**Exercise requirements:** Using the data below, return every line that holds the word "level".

**Extracted information:**
(** * Twitter gateway agent: a shallow embedding of [index.py]

    The repository is a four-stage batch pipeline (collect, filter and
    persist, score and digest, notify) driven by an orchestrator.  The
    embedding follows the source function by function:

    - Python [str] is [string]; characters are the code points below 256.
    - Python [int] is [Z].
    - A tweet (a JSON object) is a record holding the keys the program reads.
    - The file system, standard output and the webhook are an explicit
      [World] threaded through a small state-and-exception monad; what the
      three remote services answer is an [Env]. *)

From Stdlib Require Import ZArith Ascii String Lia.
From stdpp Require Import base decidable option list sorting strings pretty gmap fin_maps.

Local Open Scope Z_scope.

(** ** Data model *)

(** [tweet["user"]] *)
Record User := mkUser { screen_name : string }.

(** One element of [data["tweets"]]. *)
Record Tweet := mkTweet {
  id_str : string;
  user : User;
  full_text : string;
  favorite_count : Z;
  retweet_count : Z
}.

(** The dictionary returned by [analyze_tweet_relevance]. *)
Record Analysis := mkAnalysis {
  tweet : Tweet;
  tweet_url : string;
  score : Z;
  analysis : string
}.
Lemma utf8_decode_encode_char (c : N) (bs rest : list byte) :
  utf8_encode_char c = Ok bs ->
  utf8_decode (bs ++ rest) = option_map (cons c) (utf8_decode rest).
Proof.
  intros Hbs.
  assert (Hs : scalar_value c = true)
    by (apply utf8_encode_char_scalar; eauto).
  revert Hbs. unfold utf8_encode_char.
  destruct (c <? 0x80) eqn:H1; [apply N.ltb_lt in H1|apply N.ltb_ge in H1].
  { intros E. apply Ok_inj in E. subst bs. cbn [app]. rewrite utf8_decode_cons. cbv beta iota zeta.
    rewrite byte_of_N_to_N by lia.
    replace (c <? 0x80) with true by (symmetry; now apply N.ltb_lt).
    reflexivity. }
  destruct (c <? 0x800) eqn:H2; [apply N.ltb_lt in H2|apply N.ltb_ge in H2].
  { intros E. apply Ok_inj in E. subst bs. cbn [app]. rewrite utf8_decode_cons. cbv beta iota zeta.
    rewrite byte_of_N_to_N by nlia.
    replace (0xC0 + c / 64 <? 0x80) with false by (symmetry; apply N.ltb_ge; nlia).
    replace (0xC0 + c / 64 <? 0xC0) with false by (symmetry; apply N.ltb_ge; nlia).
    replace (0xC0 + c / 64 <? 0xE0) with true by (symmetry; apply N.ltb_lt; nlia).
    rewrite continuation_byte by nlia.
    replace ((0xC0 + c / 64 - 0xC0) * 64 + c mod 64) with c by nlia.
    apply decoded_scalar; [lia | lia | exact Hs]. }
  destruct (c <? 0x10000) eqn:H3; [apply N.ltb_lt in H3|apply N.ltb_ge in H3].
  { destruct ((0xD800 <=? c) && (c <? 0xE000)); [discriminate|].
    intros E. apply Ok_inj in E. subst bs. cbn [app]. rewrite utf8_decode_cons. cbv beta iota zeta.
    rewrite byte_of_N_to_N by nlia.
    replace (0xE0 + c / 4096 <? 0x80) with false by (symmetry; apply N.ltb_ge; nlia).
    replace (0xE0 + c / 4096 <? 0xC0) with false by (symmetry; apply N.ltb_ge; nlia).
    replace (0xE0 + c / 4096 <? 0xE0) with false by (symmetry; apply N.ltb_ge; nlia).
    replace (0xE0 + c / 4096 <? 0xF0) with true by (symmetry; apply N.ltb_lt; nlia).
    rewrite !continuation_byte by nlia.
    replace ((0xE0 + c / 4096 - 0xE0) * 4096 + (c / 64) mod 64 * 64 + c mod 64)
      with c by nlia.
    apply decoded_scalar; [lia | lia | exact Hs]. }
  destruct (c <? 0x110000) eqn:H4; [apply N.ltb_lt in H4|discriminate].
  intros E. apply Ok_inj in E. subst bs. cbn [app]. rewrite utf8_decode_cons. cbv beta iota zeta.
  rewrite byte_of_N_to_N by nlia.
  replace (0xF0 + c / 262144 <? 0x80) with false by (symmetry; apply N.ltb_ge; nlia).
  replace (0xF0 + c / 262144 <? 0xC0) with false by (symmetry; apply N.ltb_ge; nlia).
  replace (0xF0 + c / 262144 <? 0xE0) with false by (symmetry; apply N.ltb_ge; nlia).
  replace (0xF0 + c / 262144 <? 0xF0) with false by (symmetry; apply N.ltb_ge; nlia).
  rewrite !continuation_byte by nlia.
  replace ((0xF0 + c / 262144 - 0xF0) * 262144 + (c / 4096) mod 64 * 4096 +
           (c / 64) mod 64 * 64 + c mod 64) with c by nlia.
  apply decoded_scalar; [lia | lia | exact Hs].
Qed.
(** * Route prefetching hooks: client/src/hooks/usePrefetchRoutes.ts

    A shallow embedding of the two React hooks [usePrefetchRoutes] and
    [usePrefetchFromReturnUrl] together with the module-level helpers they
    call.  The browser's event loop is made explicit: timers, idle
    callbacks and pending loader promises are data held in the state, and
    the host environment picks which of them runs next. *)

From Stdlib Require Import String Ascii List Bool Arith NArith Lia.
From stdpp Require Import base option list strings gmap.
Import ListNotations.

(** ** String primitives of the host language *)

Module JS.

(** [s.startsWith(p)] *)
Definition startsWith (s p : string) : bool := String.prefix p s.

(** [s.split(sep)] for a one-character separator.  The result is never
    empty: a string without the separator is returned as its only piece. *)
Fixpoint split (sep : ascii) (s : string) : list string :=
  match s with
  | EmptyString => [EmptyString]
  | String c rest =>
      if Ascii.eqb c sep then EmptyString :: split sep rest
      else match split sep rest with
           | piece :: pieces => String c piece :: pieces
           | [] => [String c EmptyString]
           end
  end.

(** [xs[i]] on an array of strings; [None] stands for [undefined]. *)
Definition index (xs : list string) (i : nat) : option string := xs !! i.

(** [xs.includes(x)] *)
Definition includes (xs : list string) (x : string) : bool :=
  existsb (String.eqb x) xs.

(** Truthiness of a possibly [undefined] boolean. *)
Definition truthy (b : option bool) : bool := default false b.

End JS.

(** ** Module-level data *)

(** A loader is the arrow function [() => import(path)]; it is identified
    by the module path it imports. *)
Definition loader := string.

(** The own properties of the route table: the keys written in the object
    literal. *)
Definition routeComponentMap : gmap string loader :=
  list_to_map
    [ ("/", "@/pages/home-page");
      ("/catalog", "@/pages/catalog-page");
      ("/products", "@/pages/product-detail-page");
      ("/cart", "@/pages/cart-page");
      ("/wishlist", "@/pages/wishlist-page");
      ("/profile", "@/pages/profile-page");
      ("/checkout", "@/pages/checkout-page");
      ("/login", "@/pages/login-page");
      ("/register", "@/pages/register-page");
      ("/verify-email", "@/pages/verify-email-page");
      ("/privacy-policy", "@/pages/privacy-policy-page");
      ("/admin", "@/pages/admin/dashboard-page");
      ("/admin/users", "@/pages/admin/users-page");
      ("/admin/products", "@/pages/admin/products-page");
      ("/admin/categories", "@/pages/admin/categories-page");
      ("/admin/promocodes", "@/pages/admin/promocodes-page");
      ("/admin/orders", "@/pages/admin/orders-page");
      ("/admin/support", "@/pages/admin/support-chat-page") ].

(** The route table is an ordinary object, so a lookup that misses its own
    keys goes on to the properties every object inherits from
    [Object.prototype].  These are their names; eleven of them hold a
    function and [__proto__] yields the prototype object itself, so each of
    them reads as a truthy value. *)
Definition Object_prototype_names : list string :=
  [ "constructor"; "__defineGetter__"; "__defineSetter__"; "hasOwnProperty";
    "__lookupGetter__"; "__lookupSetter__"; "isPrototypeOf";
    "propertyIsEnumerable"; "toString"; "valueOf"; "__proto__"; "toLocaleString" ].

(** What [routeComponentMap[route]] evaluates to. *)
Inductive property_value :=
  | LoaderFunction (l : loader)   (* an own key: the arrow function written there *)
  | InheritedValue                (* a value found on the prototype *)
  | UndefinedValue.               (* no such property *)

Definition routeComponentMap_get (route : string) : property_value :=
  match routeComponentMap !! route with
  | Some l => LoaderFunction l
  | None =>
      if JS.includes Object_prototype_names route then InheritedValue
      else UndefinedValue
  end.

(** ** The host environment *)

(** The NetworkInformation object; a missing property reads as
    [undefined], which is falsy for [saveData] and matches no entry of
    [slowConnections] for [effectiveType]. *)
Record connection := {
  saveData : option bool;
  effectiveType : option string
}.

(** The three vendor spellings read by [shouldPrefetch]. *)
Record navigator := {
  nav_connection : option connection;
  nav_mozConnection : option connection;
  nav_webkitConnection : option connection
}.

(** Console output, in the order it is written. *)
Inductive console_entry :=
  | ConsoleWarn (msg : string)
  | ConsoleLog (msg : string)
  | ConsoleError (msg : string) (error : string).

(** Closures handed to [setTimeout] and [requestIdleCallback], with the
    variables they capture. *)
Inductive callback :=
  | CbWave (routes : list string)        (* timer body of prefetchWithDelay *)
  | CbPrefetch (route : string)          (* () => prefetchRoute(route) *)
  | CbLoginBurst (hasStaffRole : bool)   (* idle body of the login transition *)
  | CbAdminBurst                         (* idle body of the admin-page burst *)
  | CbReturnUrl (returnUrl : string).    (* idle body of usePrefetchFromReturnUrl *)

(** A pending [setTimeout]: the clock value from which it may fire. *)
Record timer := { due : N; timer_cb : callback }.

(** A pending [requestIdleCallback] with its [options.timeout]. *)
Record idle_request := { idle_timeout : option N; idle_cb : callback }.

Record state := {
  prefetchedRoutes : gset string;         (* the module-level Set *)
  previousAuthState : option bool;        (* useRef<boolean | null>(null) *)
  nav : option navigator;                 (* None: typeof navigator === 'undefined' *)
  hasRequestIdleCallback : bool;          (* typeof requestIdleCallback !== 'undefined' *)
  now : N;                                (* milliseconds on the host clock *)
  timers : list timer;
  idle_queue : list idle_request;
  inflight : list string;                 (* routes whose loader promise is pending *)
  loaderCalls : list string;              (* every loader() invocation, oldest first *)
  console : list console_entry;
  uncaught : list string                  (* exceptions that escaped a callback to the host *)
}.

Definition set_prefetchedRoutes (f : gset string → gset string) (st : state) : state :=
  {| prefetchedRoutes := f (prefetchedRoutes st);
     previousAuthState := previousAuthState st; nav := nav st;
     hasRequestIdleCallback := hasRequestIdleCallback st; now := now st;
     timers := timers st; idle_queue := idle_queue st; inflight := inflight st;
     loaderCalls := loaderCalls st; console := console st; uncaught := uncaught st |}.

Definition set_previousAuthState (v : option bool) (st : state) : state :=
  {| prefetchedRoutes := prefetchedRoutes st;
     previousAuthState := v; nav := nav st;
     hasRequestIdleCallback := hasRequestIdleCallback st; now := now st;
     timers := timers st; idle_queue := idle_queue st; inflight := inflight st;
     loaderCalls := loaderCalls st; console := console st; uncaught := uncaught st |}.

Definition set_nav (v : option navigator) (st : state) : state :=
  {| prefetchedRoutes := prefetchedRoutes st;
     previousAuthState := previousAuthState st; nav := v;
     hasRequestIdleCallback := hasRequestIdleCallback st; now := now st;
     timers := timers st; idle_queue := idle_queue st; inflight := inflight st;
     loaderCalls := loaderCalls st; console := console st; uncaught := uncaught st |}.

Definition set_now (v : N) (st : state) : state :=
  {| prefetchedRoutes := prefetchedRoutes st;
     previousAuthState := previousAuthState st; nav := nav st;
     hasRequestIdleCallback := hasRequestIdleCallback st; now := v;
     timers := timers st; idle_queue := idle_queue st; inflight := inflight st;
     loaderCalls := loaderCalls st; console := console st; uncaught := uncaught st |}.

**Answer for this exercise:**
    [usePrefetchFromReturnUrl] together with the module-level helpers they
(** ** Module-level data *)
  prefetchedRoutes : gset string;         (* the module-level Set *)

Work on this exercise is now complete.